• Assignment
Show every line of the records below that contains the word "value".

• Data shown
#####
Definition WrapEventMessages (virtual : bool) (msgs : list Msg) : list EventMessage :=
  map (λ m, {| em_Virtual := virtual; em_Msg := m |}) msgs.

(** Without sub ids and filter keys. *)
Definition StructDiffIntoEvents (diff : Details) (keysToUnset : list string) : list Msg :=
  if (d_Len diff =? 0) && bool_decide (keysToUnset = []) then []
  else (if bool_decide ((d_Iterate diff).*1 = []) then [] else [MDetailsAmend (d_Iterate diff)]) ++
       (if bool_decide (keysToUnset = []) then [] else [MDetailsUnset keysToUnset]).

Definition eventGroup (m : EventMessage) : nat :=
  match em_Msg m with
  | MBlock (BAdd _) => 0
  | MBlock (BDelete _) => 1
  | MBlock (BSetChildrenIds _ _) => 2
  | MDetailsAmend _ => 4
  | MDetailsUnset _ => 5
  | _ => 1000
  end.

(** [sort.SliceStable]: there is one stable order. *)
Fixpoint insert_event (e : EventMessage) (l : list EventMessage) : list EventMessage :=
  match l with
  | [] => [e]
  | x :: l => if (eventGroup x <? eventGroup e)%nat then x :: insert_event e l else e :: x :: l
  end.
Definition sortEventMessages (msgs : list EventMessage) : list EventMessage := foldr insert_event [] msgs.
#####
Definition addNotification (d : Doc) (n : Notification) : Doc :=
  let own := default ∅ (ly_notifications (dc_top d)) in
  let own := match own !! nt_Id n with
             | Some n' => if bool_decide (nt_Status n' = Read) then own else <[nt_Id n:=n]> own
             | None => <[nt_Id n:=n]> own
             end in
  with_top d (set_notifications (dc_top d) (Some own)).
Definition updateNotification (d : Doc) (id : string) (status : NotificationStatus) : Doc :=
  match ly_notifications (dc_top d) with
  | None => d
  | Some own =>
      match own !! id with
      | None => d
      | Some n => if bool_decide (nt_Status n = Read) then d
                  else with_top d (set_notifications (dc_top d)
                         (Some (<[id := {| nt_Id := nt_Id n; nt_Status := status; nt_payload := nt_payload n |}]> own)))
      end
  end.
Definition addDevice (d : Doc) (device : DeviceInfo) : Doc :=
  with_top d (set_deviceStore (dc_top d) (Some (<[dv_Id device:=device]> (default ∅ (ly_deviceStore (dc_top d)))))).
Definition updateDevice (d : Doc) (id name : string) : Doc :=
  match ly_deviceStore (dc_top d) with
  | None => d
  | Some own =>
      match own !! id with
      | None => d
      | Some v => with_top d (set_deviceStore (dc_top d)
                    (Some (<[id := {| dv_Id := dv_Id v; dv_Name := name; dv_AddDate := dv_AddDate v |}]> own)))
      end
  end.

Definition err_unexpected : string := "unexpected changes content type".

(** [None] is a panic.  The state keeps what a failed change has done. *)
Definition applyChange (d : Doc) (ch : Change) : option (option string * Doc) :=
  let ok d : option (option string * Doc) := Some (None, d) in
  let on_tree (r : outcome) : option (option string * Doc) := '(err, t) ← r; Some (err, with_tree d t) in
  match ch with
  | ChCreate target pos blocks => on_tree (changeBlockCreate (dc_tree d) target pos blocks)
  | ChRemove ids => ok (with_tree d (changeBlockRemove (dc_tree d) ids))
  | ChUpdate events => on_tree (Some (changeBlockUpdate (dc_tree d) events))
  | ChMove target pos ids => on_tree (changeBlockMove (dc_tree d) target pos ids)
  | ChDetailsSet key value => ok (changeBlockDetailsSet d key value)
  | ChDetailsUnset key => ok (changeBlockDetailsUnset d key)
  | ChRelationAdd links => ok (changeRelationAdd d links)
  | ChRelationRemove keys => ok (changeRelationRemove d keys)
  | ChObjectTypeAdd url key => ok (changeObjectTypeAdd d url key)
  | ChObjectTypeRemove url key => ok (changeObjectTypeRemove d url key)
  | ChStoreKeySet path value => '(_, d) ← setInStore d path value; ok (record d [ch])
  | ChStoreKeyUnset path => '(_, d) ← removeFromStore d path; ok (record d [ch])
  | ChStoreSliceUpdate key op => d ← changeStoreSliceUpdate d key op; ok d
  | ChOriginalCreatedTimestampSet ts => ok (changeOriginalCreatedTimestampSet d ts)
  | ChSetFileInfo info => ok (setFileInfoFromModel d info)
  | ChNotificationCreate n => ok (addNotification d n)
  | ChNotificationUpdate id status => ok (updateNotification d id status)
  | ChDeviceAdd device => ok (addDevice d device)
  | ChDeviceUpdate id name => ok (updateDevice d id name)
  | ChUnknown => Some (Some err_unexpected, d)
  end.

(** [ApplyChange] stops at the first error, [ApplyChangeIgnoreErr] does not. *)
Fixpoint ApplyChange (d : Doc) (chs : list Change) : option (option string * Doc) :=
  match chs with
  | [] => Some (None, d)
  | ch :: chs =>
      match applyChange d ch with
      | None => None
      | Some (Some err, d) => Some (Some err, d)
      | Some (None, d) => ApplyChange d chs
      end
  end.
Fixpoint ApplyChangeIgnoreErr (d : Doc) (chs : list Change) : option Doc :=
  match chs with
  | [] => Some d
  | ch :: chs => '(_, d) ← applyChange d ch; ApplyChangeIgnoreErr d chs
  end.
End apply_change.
#####
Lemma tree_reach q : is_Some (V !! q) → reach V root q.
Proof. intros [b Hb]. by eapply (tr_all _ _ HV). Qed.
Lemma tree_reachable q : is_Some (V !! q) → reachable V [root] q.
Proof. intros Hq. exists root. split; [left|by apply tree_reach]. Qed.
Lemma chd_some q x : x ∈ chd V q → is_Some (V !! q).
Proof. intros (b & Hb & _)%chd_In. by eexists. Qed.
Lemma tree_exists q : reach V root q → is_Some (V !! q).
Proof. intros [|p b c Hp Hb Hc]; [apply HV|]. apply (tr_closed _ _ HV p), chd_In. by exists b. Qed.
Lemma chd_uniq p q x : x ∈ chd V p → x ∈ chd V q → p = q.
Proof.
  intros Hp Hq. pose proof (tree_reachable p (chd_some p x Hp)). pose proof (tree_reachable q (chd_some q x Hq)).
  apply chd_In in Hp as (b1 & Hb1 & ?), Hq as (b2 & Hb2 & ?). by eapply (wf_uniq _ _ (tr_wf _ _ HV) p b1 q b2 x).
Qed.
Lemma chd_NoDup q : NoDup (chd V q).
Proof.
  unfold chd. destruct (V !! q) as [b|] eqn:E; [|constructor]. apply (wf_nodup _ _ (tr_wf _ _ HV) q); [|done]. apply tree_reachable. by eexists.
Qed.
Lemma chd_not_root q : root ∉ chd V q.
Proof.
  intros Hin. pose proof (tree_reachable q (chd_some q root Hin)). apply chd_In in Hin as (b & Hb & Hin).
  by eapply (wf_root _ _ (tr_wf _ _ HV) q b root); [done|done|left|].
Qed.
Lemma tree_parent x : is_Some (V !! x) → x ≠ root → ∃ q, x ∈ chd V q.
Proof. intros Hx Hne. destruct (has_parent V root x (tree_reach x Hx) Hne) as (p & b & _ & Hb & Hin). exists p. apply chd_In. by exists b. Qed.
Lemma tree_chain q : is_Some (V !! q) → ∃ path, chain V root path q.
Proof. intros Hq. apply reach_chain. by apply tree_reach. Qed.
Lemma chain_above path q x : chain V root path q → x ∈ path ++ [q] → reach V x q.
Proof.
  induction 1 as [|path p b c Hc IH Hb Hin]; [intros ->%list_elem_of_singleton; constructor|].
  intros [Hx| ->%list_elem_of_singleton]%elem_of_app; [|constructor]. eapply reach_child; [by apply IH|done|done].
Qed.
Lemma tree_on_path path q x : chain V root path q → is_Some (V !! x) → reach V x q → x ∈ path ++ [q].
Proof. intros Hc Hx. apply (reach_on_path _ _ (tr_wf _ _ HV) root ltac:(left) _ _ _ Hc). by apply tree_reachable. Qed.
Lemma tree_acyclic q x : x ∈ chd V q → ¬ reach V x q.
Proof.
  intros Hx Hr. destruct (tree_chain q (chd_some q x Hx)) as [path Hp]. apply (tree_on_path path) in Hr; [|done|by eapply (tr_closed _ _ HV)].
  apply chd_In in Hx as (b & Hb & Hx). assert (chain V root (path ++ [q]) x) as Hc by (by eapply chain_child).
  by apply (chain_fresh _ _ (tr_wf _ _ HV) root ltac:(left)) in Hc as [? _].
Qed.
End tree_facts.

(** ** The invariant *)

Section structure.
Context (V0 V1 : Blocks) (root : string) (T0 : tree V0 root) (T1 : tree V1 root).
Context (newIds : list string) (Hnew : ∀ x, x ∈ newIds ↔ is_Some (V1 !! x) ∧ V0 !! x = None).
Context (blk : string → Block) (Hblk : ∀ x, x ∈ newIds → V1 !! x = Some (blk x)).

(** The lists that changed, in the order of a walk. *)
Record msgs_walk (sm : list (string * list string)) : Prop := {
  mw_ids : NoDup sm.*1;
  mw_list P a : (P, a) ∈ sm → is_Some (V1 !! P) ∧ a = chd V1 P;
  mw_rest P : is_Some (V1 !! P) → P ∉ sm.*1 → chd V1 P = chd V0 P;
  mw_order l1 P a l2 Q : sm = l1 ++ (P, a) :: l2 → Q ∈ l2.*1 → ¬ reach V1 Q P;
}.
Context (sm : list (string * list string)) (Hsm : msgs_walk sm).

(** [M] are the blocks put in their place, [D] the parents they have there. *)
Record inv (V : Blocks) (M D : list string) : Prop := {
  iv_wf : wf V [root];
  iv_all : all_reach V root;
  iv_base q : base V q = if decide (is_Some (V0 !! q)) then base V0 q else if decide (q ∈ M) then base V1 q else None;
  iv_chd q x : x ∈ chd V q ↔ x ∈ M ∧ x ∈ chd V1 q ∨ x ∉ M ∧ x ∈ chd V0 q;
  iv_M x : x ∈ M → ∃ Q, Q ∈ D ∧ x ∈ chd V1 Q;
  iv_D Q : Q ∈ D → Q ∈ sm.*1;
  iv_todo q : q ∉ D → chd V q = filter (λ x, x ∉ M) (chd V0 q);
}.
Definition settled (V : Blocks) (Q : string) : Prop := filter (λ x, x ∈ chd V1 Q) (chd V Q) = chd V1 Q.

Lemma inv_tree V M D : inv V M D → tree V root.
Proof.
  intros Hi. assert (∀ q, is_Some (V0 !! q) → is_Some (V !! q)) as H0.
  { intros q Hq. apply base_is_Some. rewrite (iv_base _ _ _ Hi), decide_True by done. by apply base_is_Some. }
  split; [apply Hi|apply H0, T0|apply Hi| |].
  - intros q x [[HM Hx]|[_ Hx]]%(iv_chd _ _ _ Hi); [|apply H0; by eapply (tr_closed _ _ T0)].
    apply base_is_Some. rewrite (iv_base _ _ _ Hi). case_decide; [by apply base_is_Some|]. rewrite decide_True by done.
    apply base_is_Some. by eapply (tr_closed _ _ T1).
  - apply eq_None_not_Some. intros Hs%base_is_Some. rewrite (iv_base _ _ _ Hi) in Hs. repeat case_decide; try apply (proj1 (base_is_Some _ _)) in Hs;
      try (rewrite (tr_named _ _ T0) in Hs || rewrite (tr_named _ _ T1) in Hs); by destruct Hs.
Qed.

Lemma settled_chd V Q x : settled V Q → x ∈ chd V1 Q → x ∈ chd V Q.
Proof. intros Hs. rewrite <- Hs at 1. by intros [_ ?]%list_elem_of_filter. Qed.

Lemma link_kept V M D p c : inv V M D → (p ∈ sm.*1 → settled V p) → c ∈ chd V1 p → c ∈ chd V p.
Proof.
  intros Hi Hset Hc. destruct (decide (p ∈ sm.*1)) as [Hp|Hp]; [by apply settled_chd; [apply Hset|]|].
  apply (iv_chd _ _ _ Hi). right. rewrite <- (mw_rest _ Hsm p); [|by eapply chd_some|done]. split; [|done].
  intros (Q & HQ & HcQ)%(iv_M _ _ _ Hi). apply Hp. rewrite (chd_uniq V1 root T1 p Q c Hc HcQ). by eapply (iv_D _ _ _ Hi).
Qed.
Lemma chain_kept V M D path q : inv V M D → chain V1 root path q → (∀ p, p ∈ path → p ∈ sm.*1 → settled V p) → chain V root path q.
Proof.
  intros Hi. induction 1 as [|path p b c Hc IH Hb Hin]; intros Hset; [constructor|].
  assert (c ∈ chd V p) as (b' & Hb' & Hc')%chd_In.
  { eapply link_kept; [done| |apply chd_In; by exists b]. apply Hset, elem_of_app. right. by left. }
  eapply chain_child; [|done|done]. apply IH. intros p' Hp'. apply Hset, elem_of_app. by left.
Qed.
#####
• Solved problem
  | ChDetailsSet key value => ok (changeBlockDetailsSet d key value)
  | ChStoreKeySet path value => '(_, d) ← setInStore d path value; ok (record d [ch])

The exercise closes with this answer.